Le 26 octobre 1965, François Tusques et les musiciens qui vont enregistrer avec lui la matière de Free Jazz se sont donné rendez-vous au théâtre de la Comédie des Champs-Elysées, avenue Montaigne. A lire le compte-rendu de la séance, sous la plume de Paul-Louis Rossi, dans le numéro 125 de décembre 1965 de « Jazz Magazine », l’enregistrement a duré jusqu’à 18 heures avec une petite pause, et les musiciens ont trouvé la bonne carburation vers le milieu de l’après-midi. Plus de détails, pris à la source (Tusques, Vitet) sur la page du site compagnon de la parution du livre d’Olivier Roueff Jazz, les échelles du plaisir aux éditions « La Dispute ». C’est à lire ici. Ajoutons que c’est Colette Magny qui assurait la direction artistique de cette production.

Dans le numéro 130 de mai 1966 (le disque a dû paraître dans les premiers mois de l’année), c’est Philippe Carles qui s’y colle. Le disque n’est pas mis en avant par une reproduction de pochette, ce n’est pas un « émoi », ni un « choc », encore moins un « élu », mais le futur rédacteur en chef du magazine souligne quand même l’audace du projet de Tusques en ces termes : « Pour la première fois, des musiciens français ont eu le courage, et l’occasion, d’enregistrer (de manière officielle) une musique que trop de gens encore croient à la portée de tous et du premier venu ». Le reste de la chronique souligne surtout la « grisaille » du climat de l’ensemble des morceaux, avec à l’appui une citation de John Tchicai. Mais que pense Philippe Carles de la musique enregistrée dans Free Jazz ? On ne le sait pas vraiment. Et au fond peut-être n’était-ce pas le plus important.

C’est dans le numéro 217 de février 1966 que « Jazz Hot », sous la plume de Michel Delorme, se prononce sur ce disque, preuve qu’il a dû paraître (mais y avait-il des « advance copies » ?) en tout début d’année. M.D. prend plus de risques que P.C. car, tout en soulignant l’importance historique de cette première, il tente (et réussit plutôt bien) une analyse de la musique et de l’effet qu’elle a produit sur lui. Une excellente chronique donc (trois étoiles et demi), dont je tire ces lignes qui me semblent aujourd’hui encore très justes : « Et c’est assurément à Charlie Mingus, les racines en moins, que j’ai pensé en écoutant la musique de François Tusques. On trouve dans le très beau »Description« surtout, cette constante primauté de l’émotion spontanée dans l’élaboration de l’oeuvre, cette constante remise en question de sa structure, ces interférences multiples entre les thèmes, les hommes, entre les thèmes et les hommes, cette transposition du réel au surnaturel. » Et un peu plus loin : « Les formes se créent, se développent, s’organisent, se détruisent. (…) La pulsation s’accélère, se tend, s’effondre. Les voix se conjuguent, s’enchevêtrent, aspirent à se libérer. (…) Tout y concourt, le toucher sidéral de Tusques, le souffle inspiré de Vitet, la mystérieuse puissance émotionnelle de Portal, les coups dont Saudrais nous frappe. » Et si François Jeanneau n’est pas cité, c’est parce que M.D. réserve pour la fin son unique réserve, qui consiste à regretter le caractère assez peu passionné de la musique de Tusques, passion dont, à son avis, Jeanneau aurait été capable si on lui en avait donné l’occasion.
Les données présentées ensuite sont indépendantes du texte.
(** * nrinsights: the event-batching and delivery pipeline

    A shallow embedding of [nrinsights.go]: the Aggregator ([makeBatches],
    [makeBatch]), the hand-off channels, the Dispatcher ([sendBatches],
    [sendUnsent], [sendBatch]), [RegisterEvent] and [StopAndFlush], and the
    making of events from requests ([Start], [NewEvent],
    [MakeEventFromRequest], [Middleware]).

    Go values are modelled as follows.
    - [string] is a byte sequence: [String.string]; [len(s)] is [len s : Z].
    - [int] is a 64-bit signed integer: a [Z] with the wrap-around of [+=]
      written out ([int_add]).
    - a buffered [chan T] is a record of its buffer, capacity and closed flag;
      an operation on it completes, parks the goroutine or panics ([outcome]).
    - [container/list] is a sequence of elements, each with the identity of
      its [*Element] pointer.
    - [encoding/json] and [net/http] are outside the repository: they are
      parameters of the development ([json_Marshal], [http_NewRequest],
      [client_Do]).
    - [log.Printf] only writes to the log and is left out. *)

From Stdlib Require Import ZArith Ascii Lia DecimalString.
From stdpp Require Import base tactics option list relations gmap strings.

Local Open Scope Z_scope.

(** ** Constants (lines 22-41) *)

(** [time.Duration] counts nanoseconds. *)
Definition Second : Z := 1000000000.

Definition sendInterval : Z := 60 * Second.
Definition sendQueueSize : nat := 20.
Definition maxEventsPerCall : Z := 1000.
Definition maxSizePerCall : Z := 5000000.
Definition defaultHttpTimeout : Z := 10 * Second.
Definition fastHttpTimeout : Z := 2 * Second.

(** The untyped constant expressions [maxEventsPerCall*0.90] and
    [maxSizePerCall*0.90] of line 262.  Go evaluates them exactly, and the
    comparison with an [int] needs the value to be an integer, which it is:
    the division below is exact ([thresholds_exact]). *)
Definition eventsThreshold : Z := maxEventsPerCall * 90 / 100.
Definition sizeThreshold : Z := maxSizePerCall * 90 / 100.

(** ** Go integers and strings *)

Definition maxInt : Z := 2 ^ 63 - 1.
Definition minInt : Z := - 2 ^ 63.

(** Two's complement wrap-around of a 64-bit [int]. *)
Definition wrap (z : Z) : Z := (z + 2 ^ 63) mod 2 ^ 64 - 2 ^ 63.
Definition int_add (a b : Z) : Z := wrap (a + b).

(** [len(s)] for a string. *)
Definition len (s : string) : Z := Z.of_nat (String.length s).

(** [strings.Join(elems, sep)]. *)
Definition strings_Join (elems : list string) (sep : string) : string :=
  String.concat sep elems.

(** [fmt.Sprintf("%d", n)]. *)
Definition fmt_d (n : Z) : string := NilZero.string_of_int (Z.to_int n).

(** The double quote character, for JSON text. *)
Definition dquote : string := String "034"%char EmptyString.

(** ** Outcomes of operations that may park or panic *)

Inductive outcome (A : Type) : Type :=
| Done (a : A)
| Blocked
| Panic.
Arguments Done {A} a.
Arguments Blocked {A}.
Arguments Panic {A}.

#[global] Instance outcome_ret : MRet outcome := @Done.
#[global] Instance outcome_bind : MBind outcome := λ A B f m,
  match m with
  | Done a => f a
  | Blocked => Blocked
  | Panic => Panic
  end.

(** ** Buffered channels *)

Module channel.
Record chan (A : Type) : Type := Chan { buf : list A; cap : nat; closed : bool }.
Arguments Chan {A} buf cap closed.
Arguments buf {A} c.
Arguments cap {A} c.
Arguments closed {A} c.

(** [make(chan A, n)] *)
Definition make {A} (n : nat) : chan A := Chan [] n false.

(** The zero value of a channel field, the nil channel: every send and
    receive on it parks. *)
Definition nilChan {A} : chan A := Chan [] 0 false.

(** [ch <- x]: panics on a closed channel, parks on a full buffer. *)
Definition send {A} (ch : chan A) (x : A) : outcome (chan A) :=
  if closed ch then Panic
  else if decide (length (buf ch) < cap ch)%nat
       then Done (Chan (buf ch ++ [x]) (cap ch) false)
       else Blocked.

(** [select { case ch <- x: default: }]: the send when it can proceed, the
    default branch otherwise.  The result tells whether the value was sent. *)
Definition try_send {A} (ch : chan A) (x : A) : outcome (chan A * bool) :=
  match send ch x with
  | Done ch' => Done (ch', true)
  | Blocked => Done (ch, false)
  | Panic => Panic
  end.

(** [x, open := <-ch]: buffered values are delivered also after [close];
    a closed and drained channel yields [open = false] ([None] here). *)
Definition recv {A} (ch : chan A) : outcome (option A * chan A) :=
  match buf ch with
  | x :: rest => Done (Some x, Chan rest (cap ch) (closed ch))
  | [] => if closed ch then Done (None, ch) else Blocked
  end.

(** [close(ch)] *)
Definition close {A} (ch : chan A) : outcome (chan A) :=
  if closed ch then Panic else Done (Chan (buf ch) (cap ch) true).
End channel.
Import channel.

(** ** container/list *)

Module clist.
(** An [*Element]: the identity of the pointer and the value it holds. *)
Record Element : Type := Elem { id : nat; Value : string }.

(** A [*List]: its elements front to back, and the next unused identity. *)
Record List : Type := MkList { elems : list Element; fresh : nat }.

Definition New : List := MkList [] 0.
Definition Len (l : List) : nat := length (elems l).
Definition Front (l : List) : option Element := head (elems l).

Fixpoint after (i : nat) (es : list Element) : option Element :=
  match es with
  | [] => None
  | e :: rest => if decide (id e = i) then head rest else after i rest
  end.

(** [e.Next()], for an element [e] of [l]. *)
Definition Next (l : List) (e : Element) : option Element := after (id e) (elems l).

(** [l.Remove(e)]: unlinks [e]; the other elements keep their places. *)
Definition Remove (l : List) (e : Element) : List :=
  MkList (filter (λ x, id x ≠ id e) (elems l)) (fresh l).

(** [l.PushBack(v)]: a new element at the back. *)
Definition PushBack (l : List) (v : string) : List :=
  MkList (elems l ++ [Elem (fresh l) v]) (S (fresh l)).

(** Pointers are distinct, and none was handed out beyond [fresh]. *)
Definition wf (l : List) : Prop :=
  NoDup (id <$> elems l) ∧ Forall (λ e, id e < fresh l)%nat (elems l).
End clist.
Import clist.

(** ** net/http values *)

Record Request : Type := MkRequest {
  Method : string;
  URL : string;
  Header : gmap string string;
  Body : string
}.

(** [req.Header.Set(key, value)]; both keys used below are in canonical form. *)
Definition Header_Set (req : Request) (key value : string) : Request :=
  MkRequest (Method req) (URL req) (<[key := value]> (Header req)) (Body req).

(** A response: its status code and what [ioutil.ReadAll(resp.Body)] gives,
    the body or a read error. *)
Record Response : Type := MkResponse {
  StatusCode : Z;
  ReadAll : string + string
}.

(** One call of [client.Do]: the request and the client's [Timeout]. *)
Record Attempt : Type := MkAttempt { request : Request; clientTimeout : Z }.

(** The requests handed to [client.Do] so far, oldest first. *)
Definition Wire : Type := list Attempt.

(** ** The Connection (lines 55-79)

    The fields that only serve [MakeEventFromRequest] and [Middleware]
    ([NewRelicAppId], [QueryParamsToSkip], [FlattenPosts], [FlattenStyle],
    [host], [skipParams]) play no part in the pipeline and are left out. *)

Record Connection : Type := MkConnection {
  NewRelicAccountId : Z;
  InsightsAPIKey : string;
  eventQueue : list string;
  queueBytes : Z;
  events : chan string;
  batches : chan string;
  eventsDone : chan bool;
  batchesDone : chan bool;
  unsent : List;
  httpTimeout : Z
}.

Definition set_eventQueue (c : Connection) (q : list string) : Connection :=
  MkConnection (NewRelicAccountId c) (InsightsAPIKey c) q (queueBytes c)
    (events c) (batches c) (eventsDone c) (batchesDone c) (unsent c) (httpTimeout c).
Definition set_queueBytes (c : Connection) (n : Z) : Connection :=
  MkConnection (NewRelicAccountId c) (InsightsAPIKey c) (eventQueue c) n
    (events c) (batches c) (eventsDone c) (batchesDone c) (unsent c) (httpTimeout c).
Definition set_events (c : Connection) (ch : chan string) : Connection :=
  MkConnection (NewRelicAccountId c) (InsightsAPIKey c) (eventQueue c) (queueBytes c)
    ch (batches c) (eventsDone c) (batchesDone c) (unsent c) (httpTimeout c).
Definition set_batches (c : Connection) (ch : chan string) : Connection :=
  MkConnection (NewRelicAccountId c) (InsightsAPIKey c) (eventQueue c) (queueBytes c)
    (events c) ch (eventsDone c) (batchesDone c) (unsent c) (httpTimeout c).
Definition set_eventsDone (c : Connection) (ch : chan bool) : Connection :=
  MkConnection (NewRelicAccountId c) (InsightsAPIKey c) (eventQueue c) (queueBytes c)
    (events c) (batches c) ch (batchesDone c) (unsent c) (httpTimeout c).
Definition set_batchesDone (c : Connection) (ch : chan bool) : Connection :=
  MkConnection (NewRelicAccountId c) (InsightsAPIKey c) (eventQueue c) (queueBytes c)
    (events c) (batches c) (eventsDone c) ch (unsent c) (httpTimeout c).
Definition set_unsent (c : Connection) (l : List) : Connection :=
  MkConnection (NewRelicAccountId c) (InsightsAPIKey c) (eventQueue c) (queueBytes c)
    (events c) (batches c) (eventsDone c) (batchesDone c) l (httpTimeout c).
Definition set_httpTimeout (c : Connection) (t : Z) : Connection :=
  MkConnection (NewRelicAccountId c) (InsightsAPIKey c) (eventQueue c) (queueBytes c)
    (events c) (batches c) (eventsDone c) (batchesDone c) (unsent c) t.

(** A [Connection] literal as a caller writes it: the exported fields set,
    every unexported field at its zero value. *)
Definition newConnection (account : Z) (key : string) : Connection :=
  MkConnection account key [] 0 nilChan nilChan nilChan nilChan (MkList [] 0) 0.

(** [Start] (lines 89-115), up to the two [go] statements, which the
    transition system below accounts for. *)
Definition Start (c : Connection) : Connection :=
  let c := set_events c (make 10) in
  let c := set_batches c (make sendQueueSize) in
  let c := set_eventsDone c (make 1) in
  let c := set_batchesDone c (make 1) in
  let c := set_unsent c New in
  set_httpTimeout c defaultHttpTimeout.

(** ** The Aggregator (lines 247-289) *)

(** Line 280: the batch made of the pending records. *)
Definition formBatch (q : list string) : string :=
  "[" +:+ strings_Join q "," +:+ "]".

(** [makeBatch] (lines 275-289). *)
Definition makeBatch (c : Connection) : outcome Connection :=
  if decide (length (eventQueue c) = 0%nat) then Done c
  else
    let batch := formBatch (eventQueue c) in
    '(ch, _) ← try_send (batches c) batch;
    let c := set_batches c ch in
    let c := set_eventQueue c [] in
    Done (set_queueBytes c 0).

(** What a call of [makeBatch] turns into a batch: the pending records, when
    there are any. *)
Definition flushed (c : Connection) : list (list string) :=
  match eventQueue c with
  | [] => []
  | q => [q]
  end.

(** The condition of line 262. *)
Definition nearLimits (c : Connection) : bool :=
  bool_decide (eventsThreshold < Z.of_nat (length (eventQueue c)))
  || bool_decide (sizeThreshold < queueBytes c).

(** Which case of the [select] of line 252 fired with the loop going on: an
    event was received, or the ticker fired. *)
Inductive selected : Type :=
| GotEvent (e : string)
| Ticked.

(** One iteration of the loop of [makeBatches] (lines 253-268) after the
    [select] has fired.  Next to the new state it gives the record sequences
    that this iteration turned into batches. *)
Definition loopBody (c : Connection) (sel : selected)
  : outcome (Connection * list (list string)) :=
  match sel with
  | GotEvent e =>
      let c := set_eventQueue c (eventQueue c ++ [e]) in
      let c := set_queueBytes c (int_add (queueBytes c) (len e)) in
      if nearLimits c
      then c' ← makeBatch c; Done (c', flushed c)
      else Done (c, [])
  | Ticked => c' ← makeBatch c; Done (c', flushed c)
  end.

Arguments makeBatch : simpl never.
Arguments loopBody : simpl never.

(** The Aggregator seen on its own: the loop run over the cases that fire,
    collecting the batches formed on the way. *)
Fixpoint aggregate (c : Connection) (sels : list selected)
  : outcome (Connection * list (list string)) :=
  match sels with
  | [] => Done (c, [])
  | sel :: rest =>
      '(c1, fs1) ← loopBody c sel;
      '(c2, fs2) ← aggregate c1 rest;
      Done (c2, fs1 ++ fs2)
  end.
Il est assez piquant de remarquer que cinq ans avant (en 1960), Georges Arvanitas avait enregistré pour Columbia un disque devenu fameux et au moins aussi recherché dans son édition originale que Free Jazz, disque appelé Soul Jazz, avec les mêmes Bernard Vitet et François Jeanneau, mais sans Beb Guérin ni Charles Saudrais [1], mais avec Michel Gaudry et Daniel Humair. Vitet et Jeanneau s’y exprimaient de fort belle manière, dans le style que les amateurs de l’époque aimaient par dessus tout, le hard bop. Nul doute qu’en 1965 avec Tusques ils étaient davantage dans l’élément musical de leur désir.

Dans son édition en vinyle, assez rare, le disque Free Jazz s’écoute aujourd’hui avec un très grand plaisir, et il a bien traversé les cinquante années qui nous séparent de sa réalisation. Les références que propose M.D. sont justes, ainsi que la façon dont il restitue la vie de la musique. J’y ajouterai quelques échos quand même de Don Cherry et même Ornette Coleman, dans la manière dont son annoncés les thèmes, ainsi qu’une très agréable tension entre tonalité et atonalité, que François Tusques ne cherche jamais vraiment à résoudre.

Réédité à ma connaissance une seule fois en France [2] (et peut-être une fois au Japon), sous le label In Situ, avec des notes originales d’Hervé Péjaudier (pour le coup, très passionné !), de Hervé Quenson et la reproduction de l’article de Philippe Carles, Free Jazz est incontestablement un très beau disque, qui mériterait l’élection s’il n’était déjà au Panthéon des bornes essentielles de l’histoire du jazz en France.

par Philippe Méziat // Publié le 23 octobre 2016

[1Qui n’allait pas tarder à devenir membre du fameux trio du pianiste

[2En 1991.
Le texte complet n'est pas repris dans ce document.